== Records shown

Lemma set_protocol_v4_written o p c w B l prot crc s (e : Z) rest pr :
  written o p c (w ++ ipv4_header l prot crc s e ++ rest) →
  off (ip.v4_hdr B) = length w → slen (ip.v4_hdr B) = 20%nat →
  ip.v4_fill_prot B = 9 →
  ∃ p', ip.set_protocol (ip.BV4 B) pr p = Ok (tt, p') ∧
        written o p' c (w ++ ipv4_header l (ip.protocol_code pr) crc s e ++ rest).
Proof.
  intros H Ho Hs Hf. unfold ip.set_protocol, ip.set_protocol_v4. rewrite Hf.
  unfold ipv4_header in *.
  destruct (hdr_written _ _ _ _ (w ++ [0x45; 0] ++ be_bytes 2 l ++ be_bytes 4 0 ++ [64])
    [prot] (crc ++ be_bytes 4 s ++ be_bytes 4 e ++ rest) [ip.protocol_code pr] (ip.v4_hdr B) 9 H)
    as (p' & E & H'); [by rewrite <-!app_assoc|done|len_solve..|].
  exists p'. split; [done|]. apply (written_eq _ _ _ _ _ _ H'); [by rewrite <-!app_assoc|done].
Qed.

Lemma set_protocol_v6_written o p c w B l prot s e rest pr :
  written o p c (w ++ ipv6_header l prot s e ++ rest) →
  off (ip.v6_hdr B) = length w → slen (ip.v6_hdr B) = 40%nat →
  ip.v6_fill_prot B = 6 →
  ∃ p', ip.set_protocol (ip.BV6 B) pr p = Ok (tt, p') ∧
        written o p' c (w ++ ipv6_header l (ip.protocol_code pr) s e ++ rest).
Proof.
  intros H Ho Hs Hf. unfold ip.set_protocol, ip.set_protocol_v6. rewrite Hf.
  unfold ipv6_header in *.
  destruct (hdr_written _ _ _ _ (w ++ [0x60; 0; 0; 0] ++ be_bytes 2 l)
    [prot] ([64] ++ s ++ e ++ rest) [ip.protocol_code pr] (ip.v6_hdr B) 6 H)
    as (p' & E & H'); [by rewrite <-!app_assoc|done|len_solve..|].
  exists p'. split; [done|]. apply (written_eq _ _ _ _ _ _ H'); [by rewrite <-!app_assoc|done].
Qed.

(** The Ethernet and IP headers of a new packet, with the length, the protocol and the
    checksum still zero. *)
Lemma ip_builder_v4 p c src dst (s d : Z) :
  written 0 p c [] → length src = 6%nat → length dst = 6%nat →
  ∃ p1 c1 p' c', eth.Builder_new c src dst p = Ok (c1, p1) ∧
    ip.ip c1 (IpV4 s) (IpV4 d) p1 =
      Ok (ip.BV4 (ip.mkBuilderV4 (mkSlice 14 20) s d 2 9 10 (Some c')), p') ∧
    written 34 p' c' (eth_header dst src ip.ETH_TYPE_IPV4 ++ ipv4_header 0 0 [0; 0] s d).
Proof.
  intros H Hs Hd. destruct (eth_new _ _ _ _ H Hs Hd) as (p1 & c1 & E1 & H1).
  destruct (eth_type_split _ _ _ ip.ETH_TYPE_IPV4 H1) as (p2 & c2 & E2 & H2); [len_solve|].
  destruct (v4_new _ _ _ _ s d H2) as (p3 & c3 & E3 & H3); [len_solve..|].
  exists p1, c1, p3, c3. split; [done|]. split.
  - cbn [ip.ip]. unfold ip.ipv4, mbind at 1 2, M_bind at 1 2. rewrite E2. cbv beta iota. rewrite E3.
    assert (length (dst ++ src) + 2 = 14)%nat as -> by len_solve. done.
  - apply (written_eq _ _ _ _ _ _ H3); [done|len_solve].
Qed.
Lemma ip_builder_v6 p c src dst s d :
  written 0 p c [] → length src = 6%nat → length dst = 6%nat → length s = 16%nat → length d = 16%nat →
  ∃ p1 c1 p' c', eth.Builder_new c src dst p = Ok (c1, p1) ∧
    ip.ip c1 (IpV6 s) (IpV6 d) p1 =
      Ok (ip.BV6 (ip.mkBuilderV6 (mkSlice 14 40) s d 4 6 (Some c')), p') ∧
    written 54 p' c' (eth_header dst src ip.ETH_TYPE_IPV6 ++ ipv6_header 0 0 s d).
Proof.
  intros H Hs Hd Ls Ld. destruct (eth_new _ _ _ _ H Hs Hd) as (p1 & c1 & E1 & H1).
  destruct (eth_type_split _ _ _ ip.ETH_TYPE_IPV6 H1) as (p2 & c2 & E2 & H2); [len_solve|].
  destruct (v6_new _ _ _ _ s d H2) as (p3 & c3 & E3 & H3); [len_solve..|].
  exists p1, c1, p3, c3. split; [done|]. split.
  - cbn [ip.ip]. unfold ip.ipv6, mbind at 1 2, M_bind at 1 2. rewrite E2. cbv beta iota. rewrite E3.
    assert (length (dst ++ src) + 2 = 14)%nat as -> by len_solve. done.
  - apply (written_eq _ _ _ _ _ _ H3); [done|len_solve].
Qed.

====
== Records shown

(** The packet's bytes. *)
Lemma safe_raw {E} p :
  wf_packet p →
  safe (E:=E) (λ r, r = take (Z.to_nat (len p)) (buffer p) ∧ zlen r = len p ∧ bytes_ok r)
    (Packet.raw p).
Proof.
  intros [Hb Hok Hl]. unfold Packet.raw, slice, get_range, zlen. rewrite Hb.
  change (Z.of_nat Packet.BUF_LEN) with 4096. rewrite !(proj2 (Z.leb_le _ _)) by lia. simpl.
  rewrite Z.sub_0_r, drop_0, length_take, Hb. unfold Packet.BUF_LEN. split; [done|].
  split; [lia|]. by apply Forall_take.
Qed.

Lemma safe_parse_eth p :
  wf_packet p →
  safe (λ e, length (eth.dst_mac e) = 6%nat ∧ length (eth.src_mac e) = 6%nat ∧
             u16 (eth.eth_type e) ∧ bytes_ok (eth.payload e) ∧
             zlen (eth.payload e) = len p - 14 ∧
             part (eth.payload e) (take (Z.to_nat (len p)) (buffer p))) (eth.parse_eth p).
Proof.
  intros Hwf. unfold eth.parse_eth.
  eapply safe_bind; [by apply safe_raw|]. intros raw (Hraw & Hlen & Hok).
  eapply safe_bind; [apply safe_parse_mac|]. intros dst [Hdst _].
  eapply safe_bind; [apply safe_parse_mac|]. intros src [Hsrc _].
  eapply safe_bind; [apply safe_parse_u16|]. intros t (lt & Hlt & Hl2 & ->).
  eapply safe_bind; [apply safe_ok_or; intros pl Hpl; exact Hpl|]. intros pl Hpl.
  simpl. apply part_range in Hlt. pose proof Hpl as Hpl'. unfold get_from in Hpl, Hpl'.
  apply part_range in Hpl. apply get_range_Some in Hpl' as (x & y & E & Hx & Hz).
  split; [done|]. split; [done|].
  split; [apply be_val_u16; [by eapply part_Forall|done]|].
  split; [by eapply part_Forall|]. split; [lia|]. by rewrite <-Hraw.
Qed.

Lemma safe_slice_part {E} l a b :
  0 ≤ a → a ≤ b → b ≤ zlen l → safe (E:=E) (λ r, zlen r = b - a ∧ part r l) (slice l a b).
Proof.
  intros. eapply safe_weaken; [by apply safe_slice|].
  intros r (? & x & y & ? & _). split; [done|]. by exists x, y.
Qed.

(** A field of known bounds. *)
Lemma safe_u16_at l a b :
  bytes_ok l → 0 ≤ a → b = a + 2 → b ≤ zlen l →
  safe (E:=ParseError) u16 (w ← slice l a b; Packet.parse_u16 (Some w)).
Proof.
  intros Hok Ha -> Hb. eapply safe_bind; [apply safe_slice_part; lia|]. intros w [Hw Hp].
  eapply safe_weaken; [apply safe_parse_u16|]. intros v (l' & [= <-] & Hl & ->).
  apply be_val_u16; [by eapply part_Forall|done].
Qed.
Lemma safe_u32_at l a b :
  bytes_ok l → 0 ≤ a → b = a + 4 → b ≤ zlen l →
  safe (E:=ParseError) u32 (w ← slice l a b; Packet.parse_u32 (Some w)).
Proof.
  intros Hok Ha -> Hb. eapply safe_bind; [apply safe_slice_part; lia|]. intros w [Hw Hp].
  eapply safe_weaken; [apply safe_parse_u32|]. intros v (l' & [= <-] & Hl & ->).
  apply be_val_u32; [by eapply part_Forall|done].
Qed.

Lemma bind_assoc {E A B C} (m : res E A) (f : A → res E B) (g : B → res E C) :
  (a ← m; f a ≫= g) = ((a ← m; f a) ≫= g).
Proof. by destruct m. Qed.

====

### Task requirements
Where a line of the entries above holds the word "simpl", return that line.

### Task output
  change (Z.of_nat Packet.BUF_LEN) with 4096. rewrite !(proj2 (Z.leb_le _ _)) by lia. simpl.
  simpl. apply part_range in Hlt. pose proof Hpl as Hpl'. unfold get_from in Hpl, Hpl'.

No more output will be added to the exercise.